The constitution says that people have a right to “an environment that is not harmful to their health and well-being.”

A 2017 study estimated over 2000 early deaths a year are caused by Eskom's coal-fired power. However Eskom said in 2023 that the number was 330. A 2023 study for all coal power but only PM2.5 estimated 800.

Mining coal and burning it at home can both cause health problems.

==Environmental impact==

The government estimated 2020 total greenhouse gas emissions at 442 million tonnes CO2eq. Coal power is estimated to emit about 45% of total GHG.

Environmentalists in South Africa and abroad have criticized the decision of the World Bank's approval for a $3.75 billion loan to build the world's fourth-largest coal-fired power in South Africa. The plant will increase the demand for coal mining and production. Protesters are urging the bank to stop supporting the development of coal plants and other large emitters of greenhouse gas and polluting operations from coal mining.
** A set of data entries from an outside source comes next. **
Lemma names_on_the_server_witness :
  ((match_pattern [] (chars "TXT") = true) /\
  (let s := example_server [(chars "B.TXT", replicate 130 65); (chars "A.COM", [1]); (chars "C.TXT", [])] in
  search_all 2 ([0; 0; 1] ++ chars "????????TXT" ++ replicate 24 0) s =
  (Ret [listed 0 (chars "C.TXT"); listed 130 (chars "B.TXT")], set_search s None))) /\
  ((let s := example_server [(chars "notes.txt", [1; 2; 3])] in
  let f := Fcb 0 1 (chars "NOTES   TXT") 0 (replicate 19 0) 0 0 0 0 in
  handle_open (wire f ++ []) s = (Ret [255], s)) /\
  (resolve_path (example_server []) 0 (chars "/etc/motd  ") = Some (chars "/etc/mot.d"))).
Proof.
  split.
  { split.
  { apply (proj1 (proj1 names_on_the_server)). by left. }
  { set (size := fun e => if decide (e = chars "B.TXT") then 130 else if decide (e = chars "C.TXT") then 0 else 1).
  exact ((proj2 (proj1 names_on_the_server))
    (example_server [(chars "B.TXT", replicate 130 65); (chars "A.COM", [1]); (chars "C.TXT", [])])
    ([0; 0; 1] ++ chars "????????TXT" ++ replicate 24 0) 0 (chars "/d")
    [chars "C.TXT"; chars "A.COM"; chars "B.TXT"] size eq_refl eq_refl ltac:(discriminate)
    ltac:(vm_compute; reflexivity)
    ltac:(repeat constructor; vm_compute; (reflexivity || discriminate))). } }
  { split.
  { refine (proj2 (proj2 ((proj1 (proj2 names_on_the_server)) (example_server [(chars "notes.txt", [1; 2; 3])])
    (Fcb 0 1 (chars "NOTES   TXT") 0 (replicate 19 0) 0 0 0 0) [] (chars "/d")
    (chars "notes") (chars "txt") (chars "notes.txt") 3 _ _ eq_refl eq_refl _)) _).
  - repeat split; try (cbn; lia); repeat constructor; discriminate.
  - split; [vm_compute; repeat constructor; discriminate|done].
  - discriminate.
  - vm_compute. reflexivity. }
  { refine (proj2 ((proj2 (proj2 names_on_the_server)) (example_server []) 0 (chars "/d") (chars "/etc/motd  ") [chars "d"]
    eq_refl _ _) _); vm_compute; reflexivity. } }
Defined.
Some coal mines have been abandoned by their owners, mainly due to companies ceasing to exist. Many of these mines, such as the Transvaal and Delagoa Bay Collieries (T&DB) outside Witbank, have not been rehabilitated prior to being abandoned and are a major source of water and air pollution. It is estimated that clean-up and rehabilitation of the T&DB Collieries will cost around R100 million. Coal seam fires were common, but controlled, at T&DB Collieries during the mine's operation, but the fires have been left to burn out of control since the mine was closed in 1953, to the extent that in 1995 flames could be seen above ground.